Sometimes they will get part of the biblical worldview right while getting other parts wrong. As I have said countless times on this site, we must get the biblical balance right on so many key issues. Theological error easily creeps in when we try to undo the biblical balance that is found there.
I also have the recurring problem of someone coming along and missing the point of an article, and/or going off on a tangent. Often this will greatly detract from the point I was seeking to make in a piece. They may just be insistent on pushing their pet theological peeves, or have taken upon themselves the role of a theological enforcer, ‘correcting’ anyone who dares to have a slightly different view on things.
Yet another incident of this took place recently. I had written a piece on atheists, and how they reject the one true God, often setting themselves or something else up as god. In that piece I said this:
They want to be king, not subject.They want to rule, not be ruled.They want to give orders, not take orders.They want to call the shots, not be told what to do.They want to determine what is true and false, not God.They want to determine what is right and wrong, not God.They want to be independent, not dependent.They want to do their own will, not God’s will.They want to live like the devil, not God.They want to rule in hell, not serve in heaven. billmuehlenberg.com/2022/06/23/romans-1-and-atheism/
Now all that happens to be perfectly true. Yet I got a comment – not from an angry atheist – but some Christian who thought I was quite wrong. He managed to do two things in his comment that I just mentioned above: he missed the whole point of my article and managed to derail the whole thing, and he managed to present some aspects of biblical truth while rejecting other key aspects. He said this:
The gospel is not that upon regeneration we become a subject people, ruled, ordered and told what to do. This is as far from the great relationship Yahweh promises in Christ as could be conceived. Upon regeneration we are re-born and are filled with Christ’s Spirit caught up at last into his family, adopted sons of the great Yahweh, our goals perfectly aligned with his, our life now in line with his will and in joy unimaginable as Paul teaches us.

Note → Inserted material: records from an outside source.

Lemma is_run_run_of m p step sv len i :
  (∀ k, 0 ≤ k < len → load m (p +ₚ k * step) = Some (sv i k)) →
  is_run m p step (run_of sv len i).
Proof.
  intros H j v. unfold run_of. rewrite list_lookup_fmap.
  intros [k [Hk ->]]%fmap_Some. apply lookup_seqZ in Hk as [-> ?].
  rewrite Z.add_0_l. apply H. lia.
Qed.

Lemma bp_out_bytes r p l : Forall is_byte l → Forall is_byte (bp_out r p l).
Proof.
  intros Hl. unfold bp_out. case_match; [|done].
  destruct (Z.to_nat p) as [|n]; simpl; [done|]. apply blur_out_bytes.
Qed.

Lemma user_trace_app_temps t0 t1 m m' tw :
  trace m' = trace m ++ tw →
  Forall (λ q, blk q = blk t0 ∨ blk q = blk t1) tw →
  user_trace t0 t1 m' = user_trace t0 t1 m.
Proof.
  intros Ht Htw. unfold user_trace. rewrite Ht, list.filter_app.
  rewrite <- (app_nil_r (filter _ (trace m))) at 2. f_equal. clear Ht.
  induction Htw as [|q tw Hq _ IH]; [done|].
  rewrite filter_cons_False; [exact IH|]. intros [? ?]. naive_solver.
Qed.

Lemma user_trace_app_user t0 t1 m m' dw :
  trace m' = trace m ++ dw →
  Forall (λ q, blk q ≠ blk t0 ∧ blk q ≠ blk t1) dw →
  user_trace t0 t1 m' = user_trace t0 t1 m ++ dw.
Proof.
  intros Ht Hdw. unfold user_trace. rewrite Ht, list.filter_app. f_equal.
  clear Ht. induction Hdw as [|q dw Hq _ IH]; [done|].
  rewrite filter_cons_True by done. by rewrite IH.
Qed.

Lemma temps_only_user_trace t0 t1 m m' :
  temps_only t0 t1 m m' → user_trace t0 t1 m' = user_trace t0 t1 m.
Proof. intros (_ & _ & tw & ? & ?). by eapply user_trace_app_temps. Qed.

Lemma pass_cells_snoc dst da db i len :
  0 ≤ i →
  pass_cells dst da db (i + 1) len =
  pass_cells dst da db i len ++ ((λ k, dst +ₚ (i * da + k * db)) <$> seqZ 0 len).
Proof.
  intros Hi. unfold pass_cells. rewrite seqZ_app by lia.
  rewrite bind_app. f_equal. rewrite (seqZ_cons (0 + i)) by lia.
  rewrite (seqZ_nil (Z.succ (0 + i))) by lia. rewrite Z.add_0_l.
  rewrite bind_cons. change (mbind ?f []) with (@nil ptr). by rewrite app_nil_r.
Qed.

Lemma padd_inj p a b : p +ₚ a = p +ₚ b → a = b.
Proof. intros [= H]. lia. Qed.

Section pass_correct.

Variables (m : mem) (dst : ptr) (da db : Z) (src : ptr) (sa sb : Z).
Variables (n len r p : Z) (t0 t1 : ptr) (sv : Z → Z → Z).

Hypothesis Hok : pass_ok r p len.
Hypothesis Hlen : 0 ≤ len.
Hypothesis Hn : 0 ≤ n.
Hypothesis Hdb : db ≠ 0.
Hypothesis Hsv : ∀ i k, 0 ≤ i < n → 0 ≤ k < len →
  load m (src +ₚ (i * sa + k * sb)) = Some (sv i k).
Hypothesis Hdstb : ∀ i k, 0 ≤ i < n → 0 ≤ k < len →
  in_bounds m (dst +ₚ (i * da + k * db)).
Hypothesis Hinj : ∀ i k i' k', 0 ≤ i < n → 0 ≤ k < len → 0 ≤ i' < n → 0 ≤ k' < len →
  i * da + k * db = i' * da + k' * db → i = i' ∧ k = k'.
Hypothesis Halias : blk dst ≠ blk src ∨ (dst = src ∧ da = sa ∧ db = sb).
Hypothesis Htt : blk t0 ≠ blk t1.
Hypothesis Ht0s : blk t0 ≠ blk src.
Hypothesis Ht1s : blk t1 ≠ blk src.
Hypothesis Ht0d : blk t0 ≠ blk dst.
Hypothesis Ht1d : blk t1 ≠ blk dst.
Hypothesis Ht0 : ∀ k, 0 ≤ k < len → in_bounds m (t0 +ₚ k * 1).
Hypothesis Ht1 : ∀ k, 0 ≤ k < len → in_bounds m (t1 +ₚ k * 1).
(** * claude-agent-server: the relay server of [packages/server/index.ts]

    A shallow embedding of the server's module-level state and of its
    event handlers, and the properties of the specification proved on it.

    The runtime is single-threaded: every handler runs to its next
    suspension point without interleaving, so a handler is a function from
    the module state to the new state and the effects it performed. *)

From Stdlib Require Import List String Ascii Bool Arith ZArith Lia.
From Stdlib Require Import Floats.SpecFloat DecimalString.
Import ListNotations.
#[local] Set Warnings "-register-all".
Local Open Scope string_scope.
Local Open Scope list_scope.

(** ** JavaScript values

    The values the server handles: what [JSON.parse] returns, plus
    [undefined] and the one closure the server puts in the agent options.
    A number is an IEEE 754 binary64; an object is its own enumerable
    properties in property order. *)

Inductive Value : Type :=
| VUndefined
| VNull
| VBool (b : bool)
| VNumber (n : spec_float)
| VString (s : string)
| VArray (items : list Value)
| VObject (props : list (string * Value))
| VStderrCallback.

Definition Props : Type := list (string * Value).

(** ToBoolean. *)
Definition truthy (v : Value) : bool :=
  match v with
  | VUndefined | VNull => false
  | VBool b => b
  | VNumber (S754_zero _) | VNumber S754_nan => false
  | VNumber _ => true
  | VString s => negb (s =? EmptyString)
  | VArray _ | VObject _ | VStderrCallback => true
  end.

(** [o[k]] on a property list. *)
Fixpoint get_prop (k : string) (o : Props) : option Value :=
  match o with
  | [] => None
  | (k', v) :: o' => if k' =? k then Some v else get_prop k o'
  end.

(** [o[k] = v] (CreateDataProperty): an existing key keeps its place, a new
    key goes last. *)
Fixpoint set_prop (k : string) (v : Value) (o : Props) : Props :=
  match o with
  | [] => [(k, v)]
  | (k', v') :: o' =>
      if k' =? k then (k', v) :: o' else (k', v') :: set_prop k v o'
  end.

(** Decimal index keys ["0"], ["1"], ... of arrays and strings. *)
Definition index_key (i : nat) : string :=
  NilEmpty.string_of_uint (Nat.to_uint i).

Fixpoint indexed {A} (f : A -> Value) (i : nat) (l : list A) : Props :=
  match l with
  | [] => []
  | x :: l' => (index_key i, f x) :: indexed f (S i) l'
  end.

Definition char_value (c : ascii) : Value := VString (String c EmptyString).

If your preaching of the gospel is to ‘repent and become a subject, ruled, ordered and told what to do’ you are inviting people to become prisoners, not members of the family of God and feeding into the atheist’s vain distortion of who our Creator is and his call to live in step with him.
Oh dear. As I say, this was all rather off topic. My piece was on atheism and how Paul in Romans 1 views such things. But also, as I said, he presents some biblical truth with one hand while taking away some biblical truth with the other. Losing the biblical balance just gets us into more difficulty and error. Let me deal with each of these two matters.
As to the atheism issue, sadly this fellow missed the point of my article. Does the atheist and non-Christian want to be boss, to call the shots, and not have anyone rule over them? Of course they do. The only way they will get right with God is to lay down their arms and surrender.